The Japanese RGDP figures show growth of nearly 4% per working age adult, which would be equivalent to a 4.5% RGDP growth rate in the US. That makes me a bit more optimistic about Abenomics.
Two reasons for caution:
1. Japanese figures are erratic; I expect slightly slower growth this year.
2. It’s not clear the working age population is the right metric, especially if increasing numbers of Japanese elderly are working.
However under any reasonable population assumptions the Japanese RGDP figures are more impressive than they look. Also note that the unemployment rate fell from 4.3% in January 2013 to 3.7% in January 2014, after falling only 0.2% during the previous 12 months. The 3.6% rate in February 2014 is tied for the lowest rate since the 1990s. I.e. it equals the lowest rate achieved in the Koizumi boom. Expect to see that mark broken soon.
I believe the Japanese output gap is real, but smaller than many of my fellow demand-siders assume. The big gain from Abenomics is that it reduces the debt burden, as faster NGDP growth hasn’t raise JGB yields. If both minus 0.5% and positive 1.5% CPI inflation are compatible with the zero bound on interest rates, what government in its right mind (with a debt of over 200% of GDP) wouldn’t opt for the 1.5% rate?

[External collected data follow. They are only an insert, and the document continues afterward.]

(** What one call of [checker_validate_para_cycles] gives. *)
Lemma validate_para_cycles_spec root :
  NoDup (action_names root) ->
  forall fuel instance deps g,
    sweep_deps_ok root deps ->
    (List.length (action_names root) < fuel + List.length deps)%nat ->
    exists r g',
      checker_validate_para_cycles fuel root instance deps g = Some (r, g')
      /\ sweep_cycle_result g r g'
      /\ (forall d, In d deps ->
                    clos_refl_trans_1n string (sweeps root) instance d ->
                    r = 1)
      /\ (forall b, clos_refl_trans_1n string (sweeps root) instance b ->
                    clos_trans_1n string (sweeps root) b b -> r = 1)
      /\ ((forall b, clos_refl_trans_1n string (sweeps root) instance b ->
                     ~ clos_trans_1n string (sweeps root) b b) ->
          (forall d, In d deps ->
                     clos_trans_1n string (sweeps root) d instance) ->
          r = 0).
Proof.
  intros Hroot. induction fuel as [|fuel IH];
    intros instance deps g [Hnd Hincl] Hfuel.
  { pose proof (NoDup_incl_length Hnd Hincl). lia. }
  cbn [checker_validate_para_cycles].
  rewrite (validate_para_cycles_from_unique _ _ _ _ root Hroot).
  assert (Hzero : forall g0, sweep_cycle_result g0 0 g0).
  { intros g0. split; [apply only_logs_refl|]. now left. }
  destruct (find_action root instance) as [def|] eqn:Efind.
  - destruct (strlist_contains deps instance) eqn:Ein.
    + apply strlist_contains_In in Ein.
      eexists _, _. split; [reflexivity|]. split.
      { split; [apply only_logs_logprint|]. right. split; [reflexivity|].
        now exists instance, deps. }
      split; [reflexivity|]. split; [reflexivity|].
      intros Hacyclic Hanc. exfalso.
      apply (Hacyclic instance); [constructor|]. now apply Hanc.
    + apply strlist_contains_not_In in Ein.
      destruct (sweep_target def) as [b|] eqn:Et.
      * assert (Hedge : sweeps root instance b) by (exists def; auto).
        destruct (IH b (strlist_append deps instance) g) as
          (r & g' & Hrun & Hres & Hdep & Hcyc & Hnone).
        { split.
          - unfold strlist_append. apply NoDup_app; [assumption| |].
            + repeat constructor. intros [].
            + intros x Hx [<-|[]]. contradiction.
          - unfold strlist_append. apply incl_app; [assumption|].
            intros x [<-|[]]. now apply (find_action_In root _ def). }
        { unfold strlist_append. rewrite length_app. simpl. lia. }
        exists r, g'. split; [exact Hrun|]. split; [exact Hres|].
        split; [|split].
        -- intros d Hd Hreach.
           destruct Hreach as [|y z Hy Hyz]; [contradiction|].
           rewrite (sweeps_functional _ _ _ _ Hy Hedge) in Hyz.
           apply (Hdep z); [|exact Hyz].
           unfold strlist_append. apply in_or_app. now left.
        -- intros c Hreach Hc.
           destruct Hreach as [|y z Hy Hyz].
           ++ apply clos_trans_1n_first in Hc.
              destruct Hc as (y & Hy & Hback).
              rewrite (sweeps_functional _ _ _ _ Hy Hedge) in Hback.
              apply (Hdep instance); [|exact Hback].
              unfold strlist_append. apply in_or_app. right. now left.
           ++ rewrite (sweeps_functional _ _ _ _ Hy Hedge) in Hyz.
              now apply (Hcyc z).
        -- intros Hacyclic Hanc. apply Hnone.
           ++ intros c Hc. apply Hacyclic.
              eapply Relation_Operators.rt1n_trans; eassumption.
           ++ intros d Hd. unfold strlist_append in Hd.
              apply in_app_or in Hd. destruct Hd as [Hd|[<-|[]]].
              ** eapply clos_trans_1n_snoc; [now apply Hanc|exact Hedge].
              ** now apply Relation_Operators.t1n_step.
      * assert (Hnoedge : forall y, ~ sweeps root instance y).
        { intros y (d & Hd & Hy). congruence. }
        exists 0, g. split; [reflexivity|]. split; [apply Hzero|].
        split; [|split].
        -- intros d Hd Hreach. exfalso.
           destruct Hreach as [|y z Hy _]; [contradiction|].
           now apply (Hnoedge y).
        -- intros c Hreach Hc. exfalso.
           destruct Hreach as [|y z Hy _]; [|now apply (Hnoedge y)].
           apply clos_trans_1n_first in Hc. destruct Hc as (y & Hy & _).
           now apply (Hnoedge y).
        -- reflexivity.
  - assert (Hnoedge : forall y, ~ sweeps root instance y).
    { intros y (d & Hd & Hy). congruence. }
    assert (Hnotdep : ~ In instance deps).
    { intros Hd. apply Hincl in Hd.
      unfold find_action, action_names in *.
      apply in_map_iff in Hd. destruct Hd as (x & Hx & Hd).
      apply filter_In in Hd. destruct Hd as [Hd Ha].
      apply (find_none _ _ Efind) in Hd. unfold is_action_named in Hd.
      rewrite Ha, Hx, String.eqb_refl in Hd. discriminate. }
    exists 0, g. split; [reflexivity|]. split; [apply Hzero|].
    split; [|split].
    + intros d Hd Hreach. exfalso.
      destruct Hreach as [|y z Hy _]; [contradiction|].
      now apply (Hnoedge y).
    + intros c Hreach Hc. exfalso.
      destruct Hreach as [|y z Hy _]; [|now apply (Hnoedge y)].
      apply clos_trans_1n_first in Hc. destruct Hc as (y & Hy & _).
      now apply (Hnoedge y).
    + reflexivity.
Qed.

(** [checker_validate_para_cycles], started as [checker_validate_para]
    starts it, on a netlist whose actions have different names: it
    returns, with the result 1 and one message about a cyclic definition
    when the chain of sweeps from [instance] comes back to an action of the
    chain, and with the result 0 and no message when it does not. *)
Theorem para_cycles_reported_iff_cyclic (fuel : nat)
    (root : list definition_t) (instance : string) (g : globals) :
  NoDup (action_names root) ->
  (List.length (action_names root) < fuel)%nat ->
  exists r g',
    checker_validate_para_cycles fuel root instance [] g = Some (r, g')
    /\ sweep_cycle_result g r g'
    /\ ((exists b, clos_refl_trans_1n string (sweeps root) instance b
                   /\ clos_trans_1n string (sweeps root) b b) ->
        r = 1)
    /\ ((forall b, clos_refl_trans_1n string (sweeps root) instance b ->
                   ~ clos_trans_1n string (sweeps root) b b) ->
        r = 0 /\ g' = g).
Proof.
  intros Hroot Hfuel.
  destruct (validate_para_cycles_spec root Hroot fuel instance [] g)
    as (r & g' & Hrun & Hres & _ & Hcyc & Hnone).
  - split; [constructor|intros x []].
  - simpl. lia.
  - exists r, g'. split; [exact Hrun|]. split; [exact Hres|]. split.
    + intros (b & Hb & Hc). now apply (Hcyc b).
    + intros H. assert (E : r = 0) by (apply Hnone; [exact H|intros d []]).
      split; [exact E|]. destruct Hres as [_ [[_ Hg]|[Hr _]]]; [exact Hg|].
      lia.
Qed.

PS. While using Google to make sure I spelled Koizumi correctly, I came across an excellent Noah Smith post on the subject:
The fact that the spending cuts and the growth speedup exactly coincide is probably a coincidence (unless the Confidence Fairy lives in Japan and never visits Europe). But the point is, austerity didn’t hurt Japan as much as we might expect, and the 2000-07 boom was definitely not caused by a sudden surge in stimulus spending. So the Koizumi era seems not to have been a Keynesian success story.(Update: Of course, I don’t want to confuse levels with growth rates here. The deficit was at its peak during 2000-2003. The “austerity” I mention was a decrease in the rate of growth of the deficit; the decrease in the deficit didn’t really come until 2004-2007. So it’s conceivable that the large deficits of 2000-2003 “jumpstarted” a recovery, or perhaps acted with a lag. But that leaves the question of why deficits suddenly started working after not seeming to do much in the 90s, in which growth kept falling even though deficits kept rising. And it also leaves the question of why the decrease in deficits in 2004-2007, when the interest rate was still at the ZLB, didn’t noticeably hurt the recovery.)
The update made me think he got complaints from Keynesians that it’s levels that matter, not changes. Of course now Keynesians are trying to explain away the Osborne boom with exactly the opposite argument.
PPS. Just to be clear, NGDP data is the best way of testing whether Abenomics boosted AD. It did. By looking at RGDP data you test the joint hypothesis that it boosted AD, and than AD boosted RGDP.